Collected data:
(** [k_admit] after [ReadyToRun] of thread 0. *)
Definition k_admitted : @Kernel plain :=
  kernel_of [1%nat; 0%nat] [2%nat] [3%nat] None 4 IntOff
    [(0%nat, thread_of 120 READY 2 10); (1%nat, thread_of 125 READY 1 5);
     (2%nat, thread_of 60 READY 0 7); (3%nat, thread_of 10 READY 0 9);
     (4%nat, thread_of 130 RUNNING 3 6)].

(** * Properties *)

Section Properties.
Context `{Ext : Collaborators}.

(** ** The list library *)

Lemma SortedList_Insert_length compare item l l' :
  SortedList_Insert compare item l = Some l' → length l' = S (length l).
Proof.
  revert l'. induction l as [|x l IH]; intros l' H; simpl in H.
  - by inversion H.
  - destruct (compare item x) as [c|]; simpl in H; [|done].
    case_bool_decide.
    + by inversion H.
    + destruct (SortedList_Insert compare item l) as [r|]; simpl in H; [|done].
      inversion H; subst. simpl. f_equal. by apply IH.
Qed.

Lemma SortedList_Insert_perm compare item l l' :
  SortedList_Insert compare item l = Some l' → l' ≡ₚ item :: l.
Proof.
  revert l'. induction l as [|x l IH]; intros l' H; simpl in H.
  - by inversion H.
  - destruct (compare item x) as [c|]; simpl in H; [|done].
    case_bool_decide.
    + by inversion H.
    + destruct (SortedList_Insert compare item l) as [r|]; simpl in H; [|done].
      inversion H; subst. rewrite (IH r eq_refl). apply Permutation_swap.
Qed.

(** With live pointers the comparators and the insertion are defined. *)
Lemma SJFCompare_live h a b :
  live h a → live h b → is_Some (SJFCompare h a b).
Proof. intros [ta Ha] [tb Hb]. unfold SJFCompare. rewrite Ha, Hb. simpl. eauto. Qed.

Lemma PriorityCompare_live h a b :
  live h a → live h b → is_Some (PriorityCompare h a b).
Proof. intros [ta Ha] [tb Hb]. unfold PriorityCompare. rewrite Ha, Hb. simpl. eauto. Qed.

Lemma SortedList_Insert_defined compare item l :
  Forall (λ x, is_Some (compare item x)) l →
  is_Some (SortedList_Insert compare item l).
Proof.
  induction 1 as [|x l [c Hc] _ [r IH]]; simpl; [eauto|].
  rewrite Hc. simpl. case_bool_decide; [eauto|]. rewrite IH. simpl. eauto.
Qed.

Lemma SJF_Insert_defined h item l :
  live h item → Forall (live h) l →
  is_Some (SortedList_Insert (SJFCompare h) item l).
Proof.
  intros Hi Hl. apply SortedList_Insert_defined.
  eapply Forall_impl; [exact Hl|]. intros x Hx. by apply SJFCompare_live.
Qed.

Lemma Priority_Insert_defined h item l :
  live h item → Forall (live h) l →
  is_Some (SortedList_Insert (PriorityCompare h) item l).
Proof.
  intros Hi Hl. apply SortedList_Insert_defined.
  eapply Forall_impl; [exact Hl|]. intros x Hx. by apply PriorityCompare_live.
Qed.

(** Writing an object keeps every pointer live. *)
Lemma live_insert h p t q : live h q → live (<[p := t]> h) q.
Proof.
  intros [x Hx]. unfold live. destruct (decide (p = q)) as [->|Hne].
  - rewrite lookup_insert_eq. eauto.
  - rewrite lookup_insert_ne by done. eauto.
Qed.

Lemma Forall_live_insert h p t l :
  Forall (live h) l → Forall (live (<[p := t]> h)) l.
Proof. intros H. eapply Forall_impl; [exact H|]. intros q. apply live_insert. Qed.

(** ** Admission *)

(** The three branches of [ReadyToRun], one equation each. *)
Lemma ReadyToRun_unfold thread k t :
  level k = IntOff → threads k !! thread = Some t →
  ReadyToRun thread k =
    let k1 := set_threads (<[thread := setStatus READY t]> (threads k)) k in
    if bool_decide (100 ≤ priority t ≤ 149) then L1_Insert thread k1
    else if bool_decide (50 ≤ priority t ≤ 99) then L2_Insert thread k1
    else if bool_decide (0 ≤ priority t ≤ 49) then L3_Append thread k1
    else Fatal k1.
Proof.
  intros Hl Ht. unfold ReadyToRun, bind, ASSERT, interrupts_off, update, deref.
  rewrite Hl. simpl. rewrite Ht. simpl. rewrite lookup_insert_eq. simpl.
  repeat case_bool_decide; simpl; try lia; reflexivity.
Qed.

ACTIVITY | Line count for "exact": count the lines in the records above that hold this word, and give only the number.

ANSWER FOR THE TASK | 3